** Exercise data **
(** * OnePieceSimulation: the two navigators, embedded and verified

    The development follows the Python sources [mode1.py], [mode2.py] and
    [heap_node.py].

    - Python integers ([guardians], adventurer budgets, team counts) are [Z].
    - Python numbers that may be floats ([gold], ratio keys, o-scores) are
      exact rationals [Q]; a true division [a / b] raises
      [ZeroDivisionError] when [b] is zero, as in Python.  Rounding of
      binary floating point is not modelled.
    - [Land] objects are shared and mutated in place: they live in a store
      indexed by locations, and lists, containers and heap nodes hold
      locations.
    - Methods are computations in a state-and-exception monad.  A raised
      exception keeps the state reached so far, as it does in Python. *)

From Stdlib Require Import String.
From Stdlib Require Import ZArith QArith Qminmax List.
From Stdlib Require Import Permutation Sorted Lia Lqa.
Import ListNotations.

(** ** Exceptions and the method monad *)

Inductive exn : Type :=
| ZeroDivisionError   (* a true division by zero *)
| IndexError          (* list index out of range; pop from an empty queue *)
| KeyError            (* container delete on an absent key *)
| TypeError           (* len(None) *)
| AttributeError.     (* method call on None *)

Inductive outcome (A : Type) : Type :=
| Ok (a : A)
| Raise (e : exn).

Arguments Ok {A} a.
Arguments Raise {A} e.

Definition M (S A : Type) : Type := S -> outcome A * S.

Definition ret {S A} (a : A) : M S A := fun s => (Ok a, s).

Definition raise {S A} (e : exn) : M S A := fun s => (Raise e, s).

Definition bind {S A B} (c : M S A) (k : A -> M S B) : M S B :=
  fun s =>
    match c s with
    | (Ok a, s') => k a s'
    | (Raise e, s') => (Raise e, s')
    end.
(* ===== verification/Prelude.v ===== *)
(** * BurnerByte web client: a verification library

    BurnerByte is a service for disposable mailboxes: a server in Go
    ([internal/]) and a web client in TypeScript ([web/src/]).  This library
    models the client and proves what makes its parts correct; the server
    appears as a source of arbitrary responses, and as itself where a part of
    the client and a part of the server only make sense together: in
    [PasswordPolicy] as the reference of a check that the client repeats, in
    [SettingsGeneral], [AdminUpdate], [PlatformUpdate], [DomainServer], [RoleServer],
    [WebhookServer] and [ProfileServer] as the handlers that store what dialogs and cards send, in
    [NetGuard] as the guard of the connections that webhooks and the setup wizard ask for.

    ** The program and its model

    - [lib/api.ts] is the only way to the server: it holds the access token,
      adds it to requests, and on a 401 refreshes it once for all calls that
      wait.  [ApiClient] has every function of it in a state and error monad
      ([Browser.M]) whose state is the browser: storage, location, network and
      a trace of visible effects.  [RefreshRace] has the same [request] and
      [tryRefresh] as a step relation in which many calls interleave, and
      [RequestRefines] shows that the two readings agree on one call.
    - [public/sw.js] stands between the two and the network: [ServiceWorker]
      has its handlers over the Cache API as a step relation, and
      [through_worker] puts it below the API client.
    - [stores/auth-store.ts] and [stores/org-store.ts] keep the user, the
      organisation and its teams.  [AuthStore] has every action in the monad;
      [OrgStore] splits the actions at their awaits, so that the completion
      of any call in flight is a step.
    - [hooks/]: [InboxSocket] is the live connection of an inbox as a step
      relation over effect runs, ticket requests, sockets and timers; [Hooks]
      has the organisation bootstrap, debouncing, pull to refresh, the favicon
      badge, shortcuts, dates and roles.
    - [lib/]: [Lib] (redirects, relative time, documentation links, SSO
      forms), [PasswordPolicy], [Mail] (the sandboxed document of a mail and
      the detection of verification codes) on the matcher of [Regex].
    - pages: [Ttl], [Home] and [HomeViews] ([app/page.tsx]), [Notifications]
      and [NotificationSocket] ([components/notification-center.tsx]; the
      second has its connections as a step relation), [Permissions] and
      [ApiKeys] with [ApiKeysView]
      ([app/api-keys/page.tsx]), [RolesTab] and [RoleServer]
      ([components/settings/roles-tab.tsx]), [InboxPage] and
      [InboxView] ([app/inboxes/[id]/page.tsx] and [components/inbox/]), [SignIn]
      (login, registration, passwords, the session-limit dialog), [UsersTab], [UsersView] and [AdminUpdate]
      ([components/settings/unified-users-tab.tsx]), [Domains] and
      [DomainServer] ([app/domains/]), [Teams] and [TeamsView] ([app/teams/page.tsx]),
      [Webhooks], [WebhookServer] and [NetGuard] ([app/webhooks/page.tsx], deliveries),
      [AuditLog] (with [Json], the texts of JSON values and dates),
      [SettingsGeneral], [SettingsViews], [PlatformUpdate],
      [SsoTab] and [SsoViews] ([app/settings/page.tsx]), [SetupWizard]
      ([app/setup/page.tsx]), [Invitation], [Onboarding], [Profile] and [ProfileServer]
      ([app/invite/], [app/onboarding/], [app/profile/], [app/email/]),
      [Analytics] ([app/analytics/]), [Dashboard] ([app/dashboard/], with its
      socket), [Landing] ([components/landing/], [app/try/]).
    - [Shell] ([components/layout/], the command palette, the breadcrumbs) is
      what surrounds a page: layouts, routing guards and navigation;
      [PageFrame] has its remaining parts (sidebar, footer, error and empty
      states, progress bar, providers), [SiteConfig] the headers with the
      content security policy, robots, sitemap and the API catalog.
    - A page is the record of its
      [useState] cells; a handler is a program of the monad that also takes
      the state of the render it closes over; what is drawn is a value of a
      view type, without markup and styling.
    - [Types] has the interfaces of [types/index.ts].

    ** Interfaces

    The language is modelled (strings as UTF-16 code units, [Set] and [Map]
    in insertion order, the stable sort, decimal numerals, this file; JSON,
    HTTP, storage, [Browser]).  What belongs to an engine or a library is a
    class with the facts the code relies on: [JSRuntime] (case mapping, dates,
    URLs), [AppEnv] (build-time environment), [MutationRunner] and
    [OptimisticRunner] (React Query's mutations), [GoUnicode] (character
    classes of Go), [GoDuration] and [GoStrings] (durations and case mapping of
    Go), [GoURL], [GoURLParse] and [GoNet] (its reading of URLs, and name servers).  Each has an instance on
    which theorems are evaluated.

    ** What is proved

    - sessions: at most one refresh is in flight, no waiting call is lost,
      every interleaving ends; a call sends one to three requests; no token
      reaches storage; an expired session is cleared; login, logout and
      bootstrap end in the right state;
    - the two readings of a request: every sequential run is a run of one
      interleaved call with the same requests and answers;
    - the service worker: it answers only with what the server sent for that
      address or its fallbacks, on inbox addresses with the last stored answer, and a
      stored answer hides the end of a session from the client; the content
      security policy admits every address the client calls;
    - stores and hooks: teams always belong to the organisation shown; the
      socket hook always has exactly one activity and never gives up;
    - mail: a blocked document admits no remote source; the extracted code is
      the run of digits near a keyword whose length is nearest to six;
    - forms and lists: lifetimes (acceptance, printing, presets), creation
      guards, bulk reports, grouping as a partition, optimistic revocation
      with roll back, edits that send exactly what changed, roles that never
      mix scopes, invitations whose teams are distinct, addresses and lists of
      them, mails grouped by date, names of domains, new teams whose members
      and domains are distinct, an export that is complete and can be read
      back, differences that are exact, platform settings that are well typed;
    - saving in the background: an automatic save, while saves do not overlap,
      ends with what is shown on the server, up to the fields it does not take
      over, and overlapping removals end with the server's list;
    - live connections: of the notifications and of the dashboard exactly one
      ticket, socket or timer is under way, for the user or organisation
      shown; the demo inbox shows only mail of the inbox it names;
    - composition: the setup wizard refines a form without steps that keeps
      to the known password policy; an
      invitation is accepted at most once at a time; an account is deleted
      only when confirmed; the redirections of guards, bootstrap and
      onboarding together end; the command palette runs what it marks;
    - users and keys: a save of a user is stored by the server, up to the two
      fields it cannot clear, and the platform settings, when their numbers are
      whole, settle after one save and load; a role that was edited is stored as it was entered, up to texts
      that are both emptied; the two checks of a domain's name agree, and a name
      that passes is stored or refused with its reason shown; nobody can harm the own account; the secret of a
      key is shown to a user who waits for it; the picker of scopes reaches
      exactly the choices of known scopes;
    - webhooks: the secret of a webhook is written once, is the one it is
      signed with and is what the dialog shows; a delivery that fails is shown
      as failing exactly if its attempts are quick, and the count is exact while
      deliveries do not overlap; no connection of the
      guarded dialer goes to an internal address;
    - profile: a save of the preferences or of the name is stored and shown
      from then on, and saves that do not overlap are all kept;
    - figures: trends are bounded, signed and exact up to their cap, averages
      lie between the extremes, sizes name the right unit;
    - signing in: every choice in the session-limit dialog but one ends the
      conflict, and the one that does not is shown to lose the new token;
    - and theorems that exhibit a defect of the code: a leaked socket, stale
      permissions, a login error that is replaced, open redirects, a failed
      fetch taken for an empty list, deletions reported without looking, edits
      of another user that change one's own profile.

    ** Bounds and fuel

    [ApiClient.request] runs [request_fuel] with fuel two, and
    [request_fuel_enough] shows that more changes nothing: the retry flag
    stops the recursion.  [Regex.exec_all] takes the length of the text plus
    one, enough because every match of the patterns used consumes a character
    ([Mail.VerificationCode.exec_all_code_fuel]).  [dec] takes the number of
    bits of its argument.  All other recursion is structural.  Numbers are
    integers: the code computes with milliseconds, counts and minutes, far
    below 2^53; numbers that users enter in the platform settings can have a
    fraction or an exponent too ([Browser.decimal]).  [None] stands for NaN or Infinity where the code can meet it.
    Fractions ([Webhooks.frac]) are exact, where the code rounds to doubles.

    ** What is not modelled

    Markup, styling, animation and the drawing of charts; the UI primitives,
    which wrap a component library; class names and the messages of the
    translation files; the Go server, a program of its own in another language, but for the handlers
    named above.

    This file is the prelude: strings, collections, numerals, sorting, the
    tactics, the hint databases and the generic lemmas. *)

From stdpp Require Export base list gmap option numbers strings.
From Stdlib Require Export Ascii ZArith Lia Sorted.
From stdpp Require Export ssreflect.
Lemma test_iff r s :
  test r s = true ↔
  ∃ u t e, s = u ++ t ∧ rmatch r (Mst (last u) t []) e.
Proof.
  unfold test, exec. split.
  - case_match eqn:E; [|done]. intros _.
    apply exec_from_sound in E as (u & -> & _ & Hp & Hc & Hm).
    destruct r0 as [idx [p t c] e]; simpl in *; subst.
    exists u, t, e. split; [done|]. by destruct (last u).
  - intros (u & t & e & E & Hm).
    destruct (exec_from_complete r 0 None s u t e E) as [x ->]; [|done].
    by destruct (last u).
Qed.

(** ** Matches of the derived forms *)

Lemma rmatch_plus_cls p s s' :
  rmatch (RStar (RCls p)) s s' →
  Forall (λ c, p c = true) (consumed s s') ∧ m_caps s' = m_caps s.
Proof.
  intros Hm. remember (RStar (RCls p)) as r eqn:Er.
  induction Hm as [| | | | |a s|a s s1 s2 H1 _ Hlt H2 IH| | | |]; simplify_eq.
  - rw (consumed_spec s s []) //.
  - inversion H1 as [|q c t s0 Ht Hp| | | | | | | | |]; simplify_eq.
    destruct IH as [F ->]; [done|]. split; [|done].
    apply rmatch_consumed in H2; simpl in *.
    rw (consumed_spec s s2 (c :: consumed (Mst (Some c) t (m_caps s)) s2)).
    + by constructor.
    + by rw Ht {1}H2.
Qed.

Lemma rmatch_star_all p prev w t caps :
  Forall (λ c, p c = true) w →
  rmatch (RStar (RCls p)) (Mst prev (w ++ t) caps) (Mst (from_option Some prev (last w)) t caps).
Proof.
  intros Hw. revert prev. induction Hw as [|c w Hc Hw IH]; intros prev; simpl; [constructor|].
  eapply M_star_cons; [by eapply M_cls| simpl; lia|].
  specialize (IH (Some c)). rw last_cons. by destruct (last w).
Qed.

#[global] Arguments exec : simpl never.
#[global] Arguments test : simpl never.
#[global] Arguments exec_all : simpl never.

(** [s.replace(r, f)] of a pattern with the [g] flag; every match of the
    program's global patterns consumes input, so the length of the string
    bounds the number of replacements. *)
Fixpoint replace_all_go (fuel : nat) (r : re) (f : rexec → jstr) (prev : option N) (s : jstr) : jstr :=
  match fuel with
  | O => s
  | S n =>
      match exec_from r 0 prev s with
      | None => s
      | Some x => take (x_index x) s ++ f x
                  ++ replace_all_go n r f (m_prev (x_end x)) (m_rest (x_end x))
      end
  end.
Definition replace_all (r : re) (f : rexec → jstr) (s : jstr) : jstr :=
  replace_all_go (S (length s)) r f None s.
#[global] Arguments replace_all : simpl never.

(** A pattern of a single class tests for a character of the class. *)
Lemma test_cls p s : test (RCls p) s = existsb p s.
Proof.
  unfold test, exec. generalize 0 (@None N). induction s as [|c s IH]; intros i pr; [done|].
  simpl. destruct (p c); simpl; [done|]. apply IH.
Qed.

(** Where the rest of the pattern always succeeds, a starred class takes all
    it can. *)
Lemma mtch_star_cls_greedy {A} p s (k : mst → option A) :
  (∀ s', is_Some (k s')) →
  mtch (RStar (RCls p)) s k =
  k (Mst (from_option Some (m_prev s) (last (take_while p (m_rest s))))
         (drop_while p (m_rest s)) (m_caps s)).
Proof.
  intros Hk. simpl. destruct s as [prev rest caps]; simpl. revert prev.
  assert (∀ n prev, length rest ≤ n →
    star_go (mtch (RCls p)) n (Mst prev rest caps) k =
    k (Mst (from_option Some prev (last (take_while p rest))) (drop_while p rest) caps)) as H;
    [|intros; by apply H].
  induction rest as [|c t IH]; intros n prev Hn.
  - destruct n; simpl; [done|]. done.
  - destruct n as [|n]; simpl in *; [lia|]. destruct (p c) eqn:E.
    + simpl. rw (proj2 (Nat.ltb_lt (length t) (S (length t)))); [|lia].
      rw IH; [|lia]. rw last_cons /=. destruct (Hk (Mst (from_option Some (Some c) (last (take_while p t)))
        (drop_while p t) caps)) as [y Hy].
      destruct (last (take_while p t)); simpl in *; by rw Hy.
    + done.
Qed.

** Work request **
Above are the records; from them, give again exactly the lines from the one containing "[PageFrame] has its" through the one containing "stored answer hides", both included.

** Solution for this task **
      [PageFrame] has its remaining parts (sidebar, footer, error and empty
      states, progress bar, providers), [SiteConfig] the headers with the
      content security policy, robots, sitemap and the API catalog.
    - A page is the record of its
      [useState] cells; a handler is a program of the monad that also takes
      the state of the render it closes over; what is drawn is a value of a
      view type, without markup and styling.
    - [Types] has the interfaces of [types/index.ts].

    ** Interfaces

    The language is modelled (strings as UTF-16 code units, [Set] and [Map]
    in insertion order, the stable sort, decimal numerals, this file; JSON,
    HTTP, storage, [Browser]).  What belongs to an engine or a library is a
    class with the facts the code relies on: [JSRuntime] (case mapping, dates,
    URLs), [AppEnv] (build-time environment), [MutationRunner] and
    [OptimisticRunner] (React Query's mutations), [GoUnicode] (character
    classes of Go), [GoDuration] and [GoStrings] (durations and case mapping of
    Go), [GoURL], [GoURLParse] and [GoNet] (its reading of URLs, and name servers).  Each has an instance on
    which theorems are evaluated.

    ** What is proved

    - sessions: at most one refresh is in flight, no waiting call is lost,
      every interleaving ends; a call sends one to three requests; no token
      reaches storage; an expired session is cleared; login, logout and
      bootstrap end in the right state;
    - the two readings of a request: every sequential run is a run of one
      interleaved call with the same requests and answers;
    - the service worker: it answers only with what the server sent for that
      address or its fallbacks, on inbox addresses with the last stored answer, and a
      stored answer hides the end of a session from the client; the content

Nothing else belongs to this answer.